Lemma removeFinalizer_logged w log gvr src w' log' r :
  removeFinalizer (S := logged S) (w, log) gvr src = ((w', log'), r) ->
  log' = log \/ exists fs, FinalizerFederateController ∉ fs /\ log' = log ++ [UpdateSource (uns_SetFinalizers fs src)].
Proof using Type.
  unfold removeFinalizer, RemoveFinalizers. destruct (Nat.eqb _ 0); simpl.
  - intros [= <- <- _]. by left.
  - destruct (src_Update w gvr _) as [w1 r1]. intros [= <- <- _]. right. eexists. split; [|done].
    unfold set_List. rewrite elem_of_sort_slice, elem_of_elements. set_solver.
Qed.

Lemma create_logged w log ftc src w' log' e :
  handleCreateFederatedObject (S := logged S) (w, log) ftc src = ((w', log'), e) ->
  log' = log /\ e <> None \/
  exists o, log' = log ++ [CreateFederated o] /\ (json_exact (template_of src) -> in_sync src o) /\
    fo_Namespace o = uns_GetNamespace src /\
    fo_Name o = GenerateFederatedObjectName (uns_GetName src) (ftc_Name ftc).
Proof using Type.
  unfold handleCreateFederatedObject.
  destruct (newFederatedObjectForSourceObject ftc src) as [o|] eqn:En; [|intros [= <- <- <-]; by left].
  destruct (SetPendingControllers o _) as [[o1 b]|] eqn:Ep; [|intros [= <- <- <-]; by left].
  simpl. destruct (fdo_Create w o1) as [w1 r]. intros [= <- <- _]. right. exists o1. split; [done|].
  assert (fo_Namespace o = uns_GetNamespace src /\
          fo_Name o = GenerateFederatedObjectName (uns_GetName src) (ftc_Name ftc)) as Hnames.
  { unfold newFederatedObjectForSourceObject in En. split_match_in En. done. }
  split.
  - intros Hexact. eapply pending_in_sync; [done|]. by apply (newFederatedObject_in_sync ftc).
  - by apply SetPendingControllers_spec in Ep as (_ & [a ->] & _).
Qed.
---
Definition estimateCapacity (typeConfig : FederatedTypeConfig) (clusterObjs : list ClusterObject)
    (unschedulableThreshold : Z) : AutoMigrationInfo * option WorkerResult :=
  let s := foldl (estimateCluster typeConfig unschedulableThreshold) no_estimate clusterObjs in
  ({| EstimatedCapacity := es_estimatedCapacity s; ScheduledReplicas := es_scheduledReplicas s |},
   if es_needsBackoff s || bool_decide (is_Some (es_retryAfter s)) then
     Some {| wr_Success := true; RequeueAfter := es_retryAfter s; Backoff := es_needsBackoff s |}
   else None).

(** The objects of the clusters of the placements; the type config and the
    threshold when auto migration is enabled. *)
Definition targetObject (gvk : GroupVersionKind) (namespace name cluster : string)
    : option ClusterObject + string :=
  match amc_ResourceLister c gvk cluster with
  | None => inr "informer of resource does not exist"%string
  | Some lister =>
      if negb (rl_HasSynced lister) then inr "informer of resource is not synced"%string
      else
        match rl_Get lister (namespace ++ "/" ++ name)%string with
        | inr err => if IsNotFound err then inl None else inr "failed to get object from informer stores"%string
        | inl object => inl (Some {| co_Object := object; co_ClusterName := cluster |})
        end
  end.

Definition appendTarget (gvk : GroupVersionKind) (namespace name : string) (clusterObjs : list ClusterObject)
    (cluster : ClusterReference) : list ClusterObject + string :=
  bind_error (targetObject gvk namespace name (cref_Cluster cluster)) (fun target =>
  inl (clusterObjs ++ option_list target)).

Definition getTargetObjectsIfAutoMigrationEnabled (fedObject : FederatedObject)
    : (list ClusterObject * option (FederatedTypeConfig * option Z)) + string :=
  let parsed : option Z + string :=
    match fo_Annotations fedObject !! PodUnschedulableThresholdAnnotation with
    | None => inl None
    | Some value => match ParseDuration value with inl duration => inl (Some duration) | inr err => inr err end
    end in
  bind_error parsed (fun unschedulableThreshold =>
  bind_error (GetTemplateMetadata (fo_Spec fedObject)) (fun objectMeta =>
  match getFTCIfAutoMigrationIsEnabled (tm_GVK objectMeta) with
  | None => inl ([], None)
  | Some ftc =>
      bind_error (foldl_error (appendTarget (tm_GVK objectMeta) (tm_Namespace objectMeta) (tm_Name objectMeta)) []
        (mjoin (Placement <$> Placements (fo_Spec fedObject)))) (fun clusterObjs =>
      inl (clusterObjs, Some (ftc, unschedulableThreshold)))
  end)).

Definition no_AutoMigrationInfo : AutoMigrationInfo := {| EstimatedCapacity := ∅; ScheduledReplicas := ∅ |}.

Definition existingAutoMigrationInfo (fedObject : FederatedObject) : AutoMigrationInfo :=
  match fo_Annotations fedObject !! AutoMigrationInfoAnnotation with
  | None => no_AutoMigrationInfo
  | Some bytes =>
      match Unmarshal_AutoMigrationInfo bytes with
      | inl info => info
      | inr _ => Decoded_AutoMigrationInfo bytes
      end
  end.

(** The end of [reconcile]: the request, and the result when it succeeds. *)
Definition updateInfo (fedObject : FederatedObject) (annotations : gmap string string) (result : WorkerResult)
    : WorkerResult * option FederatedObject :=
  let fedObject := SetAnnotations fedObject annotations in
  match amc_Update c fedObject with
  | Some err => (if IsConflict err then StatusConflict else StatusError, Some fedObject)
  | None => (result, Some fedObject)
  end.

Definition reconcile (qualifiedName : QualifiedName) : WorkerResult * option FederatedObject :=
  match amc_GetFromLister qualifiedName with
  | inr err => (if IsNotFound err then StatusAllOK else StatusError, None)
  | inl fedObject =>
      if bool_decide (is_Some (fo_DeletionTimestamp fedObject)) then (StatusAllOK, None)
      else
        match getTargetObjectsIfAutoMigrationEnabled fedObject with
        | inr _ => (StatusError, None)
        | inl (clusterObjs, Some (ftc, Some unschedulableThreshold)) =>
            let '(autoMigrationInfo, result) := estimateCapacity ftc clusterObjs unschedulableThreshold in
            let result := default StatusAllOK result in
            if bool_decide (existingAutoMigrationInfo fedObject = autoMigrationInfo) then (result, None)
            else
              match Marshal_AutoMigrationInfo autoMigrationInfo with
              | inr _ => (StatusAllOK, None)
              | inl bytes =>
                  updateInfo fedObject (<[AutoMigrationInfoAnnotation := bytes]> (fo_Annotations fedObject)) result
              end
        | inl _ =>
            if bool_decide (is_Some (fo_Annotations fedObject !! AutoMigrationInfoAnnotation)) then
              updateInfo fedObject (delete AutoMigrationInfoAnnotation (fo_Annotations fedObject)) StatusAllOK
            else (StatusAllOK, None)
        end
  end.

:: Instructions to follow ::
Reproduce verbatim the lines above, from the line with "Lemma removeFinalizer_logged w" through the line with "Lemma create_logged w".

:: Task result ::
Lemma removeFinalizer_logged w log gvr src w' log' r :
  removeFinalizer (S := logged S) (w, log) gvr src = ((w', log'), r) ->
  log' = log \/ exists fs, FinalizerFederateController ∉ fs /\ log' = log ++ [UpdateSource (uns_SetFinalizers fs src)].
Proof using Type.
  unfold removeFinalizer, RemoveFinalizers. destruct (Nat.eqb _ 0); simpl.
  - intros [= <- <- _]. by left.
  - destruct (src_Update w gvr _) as [w1 r1]. intros [= <- <- _]. right. eexists. split; [|done].
    unfold set_List. rewrite elem_of_sort_slice, elem_of_elements. set_solver.
Qed.

Lemma create_logged w log ftc src w' log' e :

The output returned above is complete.